The 3D printed artificial skin. Image via Nature Machine Intelligence.

3D-printed artificial skin improves the tactile detection of robots

A group of Italian researchers has developed a 3D-printed artificial skin that could be used to improve robots’ tactile sensing capabilities.

Researchers of Scuola Superiore Sant’AnnaCa’ Foscari University of Veniceand the Sapienza University of Rome created the 3D-printed skin that successfully mimicked the function of Ruffini receptors, a type of cell on subcutaneous human skin tissue that senses stretching, vibration, heat and pressure.

Once attached to a robot and combined with a deep learning algorithm based on a multi-layered convolutional neural network (CNN), the skin can estimate the force and point at which the robot comes into contact with an object, potentially making a safer human. robot enables collaboration in the future.

The 3D printed artificial skin.  Image via Nature Machine Intelligence.
The 3D printed artificial skin. Image via Nature Machine Intelligence.

3D printing artificial skin

3D bioprinted skin models and grafts have received increasing interest and development in recent years due to their potential applications for: disease modelingtesting the efficacy of new treatmentsand providing a alternative to animal testing

Bioprinted skin has also received attention for its potential for more effective wound healing treatments, such as the NOVOLASM cold plasma technology from the consortium for: treating infected burns and skin graftsand the University of Birmingham and University of Huddersfield’s SLAM 3D bioprinting technique to treat chronic skin wounds

3D-printed skin is being tested even as far away as space, with astronauts on the International Space Station (ISS) develop bioprinted dressings made from their own cells that could be used to better heal flesh wounds in space.

Receptive fields and crosstalk of the mechanotransducers embedded in the skin.  Image via Nature Machine Intelligence.
Receptive fields and crosstalk of the mechanotransducers embedded in the skin. Image via Nature Machine Intelligence.

Improving robotic tactile sensing

However, the Italian research group is investigating bioprinted artificial skin for a different purpose; improving the tactile sensing capabilities of robots. In particular, the study’s findings could potentially improve the performance of mobile robots that interact with humans in a range of real-world environments, such as public spaces, home environments, healthcare facilities and offices.

By replicating humans’ biological sensory processes on existing and future robots, the researchers hope to improve the performance of mobile robots for a range of interactive and manual tasks and reduce safety risks when used alongside human workers in industrial settings.

To achieve this, the team focused on replicating the function of Ruffini receptors, small and slowly adapting cells that detect interactions between the skin and external objects and stimuli, such as heat, pressure and contact.

The researchers 3D bioprint an 8 mm thick soft, curved and stretchable polymer layer integrated with a 430 mm long optical fiber. The biomimetic ‘skin’ resembled a piece of human forearm, while the optical fiber contained Bragg transducers (FBG) made of photonic fibers that could mimic the functionality of Ruffini receptors.

The skin was then applied to the robot to enable it to detect stimuli in its environment.

Crosstalk between neighboring FBGs.  Image via Nature Machine Intelligence.
Crosstalk between neighboring FBGs. Image via Nature Machine Intelligence.

To decode the FBG sensor outputs, the team developed a CNN-based deep learning algorithm and a multi-grid neuron integration process that informed the robot about the power and point of contact of external stimuli. The researchers then tested their bioprinted skin and algorithm through a series of simulations, in which it reportedly achieved “very promising results” in predicting the force applied to the robot and where it was applied.

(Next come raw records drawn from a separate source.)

(** [matmul(batch1, batch2)].  For two operands that are no masked batches
    the function asks for [F.matmul], an attribute that
    [torch.nn.functional] does not have. *)
Definition matmul (batch1 batch2 : pyval) : result pyval :=
  match batch1, batch2 with
  | VBatch b1, VBatch b2 =>
      let dims1 := length (dims b1) in
      let dims2 := length (dims b2) in
      data1 <- Torch.mul (data b1) (mask b1);;
      data2 <- Torch.mul (data b2) (mask b2);;
      data1 <- (if dims1 =? 1 then Torch.unsqueeze data1 (-2) else Ok data1);;
      data2 <- (if (dims2 =? 1) && (dims1 =? 1)
                then Torch.unsqueeze data2 (-1) else Ok data2);;
      d <- Torch.matmul data1 data2;;
      _ <- (if (dims1 =? 1) && (dims2 =? 1)
            then Torch.index (mask b1) [full_slice; slice_upto 1]
            else Ok (mask b1));;
      md <- (if (dims1 =? 2) && (dims2 =? 1)
             then
               m1 <- Torch.index (mask b1) [full_slice; full_slice; slice_upto 1];;
               m2 <- Torch.index (mask b2) [full_slice; slice_upto 1];;
               m <- Torch.matmul m1 m2;;
               Ok (m, tuple_upto (dims b1) 1)
             else if (dims1 =? 1) && (dims2 =? 2)
             then
               m1 <- Torch.index (mask b1) [full_slice; slice_upto 1];;
               m1 <- Torch.unsqueeze m1 (-2);;
               m2 <- Torch.index (mask b2) [full_slice; slice_upto 1; full_slice];;
               m <- Torch.matmul m1 m2;;
               Ok (m, tuple_from (dims b2) 1)
             else if (dims1 =? 2) && (dims2 =? 2)
             then
               m1 <- Torch.index (mask b1) [full_slice; full_slice; slice_upto 1];;
               m2 <- Torch.index (mask b2) [full_slice; slice_upto 1; full_slice];;
               m <- Torch.matmul m1 m2;;
               Ok (m, tuple_upto (dims b1) 1 ++ tuple_from (dims b2) 1)
             else Raise NotImplementedError);;
      Ok (VBatch (mkBatch d (fst md) (snd md)))
  | VBatch _, _ | _, VBatch _ => Raise NotImplementedError
  | _, _ => Raise AttributeError
  end.

(** *** split, chunk, cat *)

Definition split (batch : pyval) (split_size_or_sections : Torch.split_arg)
    (dim : Z) : result (list pyval) :=
  match batch with
  | VBatch b =>
      let dim := if (dim <? 0)%Z then (dim + batch_dim b)%Z else dim in
      dynamic <- (if (0 <? dim)%Z then tuple_get (dims b) (dim - 1)
                  else Ok false);;
      if (dynamic : bool)
      then
        ds <- Torch.split (data b) split_size_or_sections dim;;
        ms <- Torch.split (mask b) split_size_or_sections dim;;
        Ok (zip_with (fun d m => VBatch (mkBatch d m (dims b))) ds ms)
      else
        ds <- Torch.split (data b) split_size_or_sections dim;;
        Ok (map (fun d => VBatch (mkBatch d (mask b) (dims b))) ds)
  | VTensor t =>
      ts <- Torch.split t split_size_or_sections dim;;
      Ok (map VTensor ts)
  | VNum _ => Raise TypeError
  end.

(** [chunk(batch, chunks, dim)] for a positive number of chunks. *)
Definition chunk (batch : pyval) (chunks : positive) (dim : Z)
  : result (list pyval) :=
  r <- value_dim batch;;
  let dim := if (dim <? 0)%Z then (dim + r)%Z else dim in
  n <- maxsize batch dim;;
  split batch
        (Torch.SplitSize ((Z.of_nat n + Z.pos chunks - 1) / Z.pos chunks)%Z) dim.

Fixpoint all_data (sequence : list pyval) : result (list tensor) :=
  match sequence with
  | [] => Ok []
  | v :: vs => d <- attr_data v;; ds <- all_data vs;; Ok (d :: ds)
  end.

Fixpoint all_masks (sequence : list pyval) : result (list tensor) :=
  match sequence with
  | [] => Ok []
  | v :: vs => m <- attr_mask v;; ms <- all_masks vs;; Ok (m :: ms)
  end.

Fixpoint all_tensors (sequence : list pyval) : result (list tensor) :=
  match sequence with
  | [] => Ok []
  | VTensor t :: vs => ts <- all_tensors vs;; Ok (t :: ts)
  | _ :: _ => Raise TypeError
  end.

Definition cat (sequence : list pyval) (dim : Z) : result pyval :=
  match sequence with
  | [] => Raise ValueError
  | VBatch first :: _ =>
      ds <- all_data sequence;;
      d <- Torch.cat ds dim;;
      dynamic <- tuple_get (dims first) (dim - 1);;
      m <- (if (dynamic : bool)
            then ms <- all_masks sequence;; Torch.cat ms dim
            else Ok (mask first));;
      Ok (VBatch (mkBatch d m (dims first)))
  | _ :: _ =>
      ts <- all_tensors sequence;;
      r <- Torch.cat ts dim;;
      Ok (VTensor r)
  end.

(** *** stack, unbind *)

(** The list [[batch.data.unsqueeze(dim) for batch in sequence]] and its
    counterpart for the masks. *)
Fixpoint unsqueezed_data (sequence : list pyval) (dim : Z)
  : result (list tensor) :=
  match sequence with
  | [] => Ok []
  | v :: vs =>
      d <- attr_data v;;
      u <- Torch.unsqueeze d dim;;
      us <- unsqueezed_data vs dim;;
      Ok (u :: us)
  end.

Fixpoint unsqueezed_masks (sequence : list pyval) (dim : Z)
  : result (list tensor) :=
  match sequence with
  | [] => Ok []
  | v :: vs =>
      m <- attr_mask v;;
      u <- Torch.unsqueeze m dim;;
      us <- unsqueezed_masks vs dim;;
      Ok (u :: us)
  end.

(** [stack(sequence, dim, dynamic)]; [dynamic = None] lets the function
    decide from the masks of the first and the last batch. *)
Definition stack (sequence : list pyval) (dim : Z) (dynamic : option bool)
  : result pyval :=
  match sequence with
  | [] => Raise ValueError
  | VBatch first :: _ =>
      let dim := if (dim <? 0)%Z then (dim + batch_dim first + 1)%Z else dim in
      dynamic <- match dynamic with
                 | Some d => Ok d
                 | None =>
                     m <- attr_mask (last sequence (VBatch first));;
                     e <- Torch.eq (mask first) m;;
                     Ok (negb (Torch.all e))
                 end;;
      us <- unsqueezed_data sequence dim;;
      d <- Torch.cat us dim;;
      m <- (if (dynamic : bool)
            then ms <- unsqueezed_masks sequence dim;; Torch.cat ms dim
            else Torch.unsqueeze (mask first) dim);;
      Ok (VBatch (mkBatch d m
                    (tuple_upto (dims first) (dim - 1) ++ [dynamic]
                     ++ tuple_from (dims first) (dim - 1))))
  | _ :: _ =>
      ts <- all_tensors sequence;;
      r <- Torch.stack ts dim;;
      Ok (VTensor r)
  end.

(** [unbind(batch, dim)] *)
Definition unbind (batch : pyval) (dim : Z) : result (list pyval) :=
  match batch with
  | VBatch b =>
      if (dim =? 0)%Z then Raise ValueError
      else
        let dims' :=
          map snd (filter (fun p => negb (Z.of_nat (fst p) =? dim - 1)%Z)
                          (enumerate (dims b))) in
        dynamic <- tuple_get (dims b) (dim - 1);;
        if (dynamic : bool)
        then
          ds <- Torch.unbind (data b) dim;;
          ms <- Torch.unbind (mask b) dim;;
          Ok (zip_with (fun d m => VBatch (mkBatch d m dims')) ds ms)
        else
          m <- Torch.squeeze (mask b) dim;;
          ds <- Torch.unbind (data b) dim;;
          Ok (map (fun d => VBatch (mkBatch d m dims')) ds)
  | VTensor t =>
      ts <- Torch.unbind t dim;;
      Ok (map VTensor ts)
  | VNum _ => Raise TypeError
  end.

(** *** embedding *)

(** [embedding(batch, weight)] with the remaining arguments at their
    defaults.  The mask's [float()] changes the element type only. *)
Definition embedding (batch : pyval) (weight : tensor) : result pyval :=
  match batch with
  | VBatch b =>
      d <- Torch.embedding (data b) weight;;
      m <- Torch.unsqueeze (mask b) (-1);;
      Ok (VBatch (mkBatch d m (dims b ++ [false])))
  | VTensor t =>
      r <- Torch.embedding t weight;;
      Ok (VTensor r)
  | VNum _ => Raise TypeError
  end.

(** ** Floating-point tensors *)

(** The tensors above hold whole numbers, and a whole number times zero is
    zero.  An element of a floating-point tensor can also be an infinity or
    NaN, for which that fails.  This module embeds the multiplication by the
    mask and the functions built on it once more, over such elements.
    Shapes, positions, broadcasting and subscripts are those of the modules
    above.  Finite elements are whole numbers and arithmetic on them is
    exact: rounding and overflow are not modelled, and the two zeros are one
    value. *)
Module Floating.

Inductive float : Type :=
| Fin (z : Z)
| Inf (negative : bool)
| NaN.

Definition is_finite (x : float) : bool :=
  match x with Fin _ => true | _ => false end.

(** [x == 0] *)
Definition is_zero (x : float) : bool :=
  match x with Fin z => (z =? 0)%Z | _ => false end.

Definition same_float (x y : float) : bool :=
  match x, y with
  | Fin a, Fin b => (a =? b)%Z
  | Inf s, Inf t => Bool.eqb s t
  | NaN, NaN => true
  | _, _ => false
  end.

(** The product: NaN is absorbing, and an infinity times zero is NaN. *)
Definition mul_float (x y : float) : float :=
  match x, y with
  | NaN, _ | _, NaN => NaN
  | Fin a, Fin b => Fin (a * b)
  | Inf s, Inf t => Inf (xorb s t)
  | Inf s, Fin b | Fin b, Inf s =>
      if (b =? 0)%Z then NaN else Inf (xorb s (b <? 0)%Z)
  end.

(** The sum: NaN is absorbing, and opposite infinities add up to NaN. *)
Definition add_float (x y : float) : float :=
  match x, y with
  | NaN, _ | _, NaN => NaN
  | Fin a, Fin b => Fin (a + b)
  | Inf s, Inf t => if Bool.eqb s t then Inf s else NaN
  | Inf s, Fin _ | Fin _, Inf s => Inf s
  end.

Record tensor : Type := mkTensor { shape : list nat; elems : list float }.

Definition rank (t : tensor) : nat := length (shape t).

Definition get (t : tensor) (idx : list nat) : float :=
  nth (offset (shape t) idx) (elems t) (Fin 0).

In the paper, the researchers say their findings could pave the way for AI-integrated artificial skins that will enable safer human-robot collaboration in the future. In the future, the team says their bioprinted skin can be implemented on a variety of humanoid robots, as the modular skin patches can be linked together to match different robot architectures and shapes.

Therefore, the next step in the researchers’ research is to investigate to what extent their bioprinted skin can be applied to other robotic systems.

More information about the research can be found in the article titled: “Functional mimicry of Ruffini receptors with Bragg fiber lattices and deep neural networks enables bio-inspired, large-area tactile sensitive skin”, published in the journal Nature Machine Intelligence. The study is co-authored by L. Massari, G. Fransvea, J. D’Abbraccio, M. Filosa, G. Terruso, A. Aliperta, G. D’Alesio, M. Zaltieri, E. Schena, E. Palermo , E. Sinibaldi and C. Oddo.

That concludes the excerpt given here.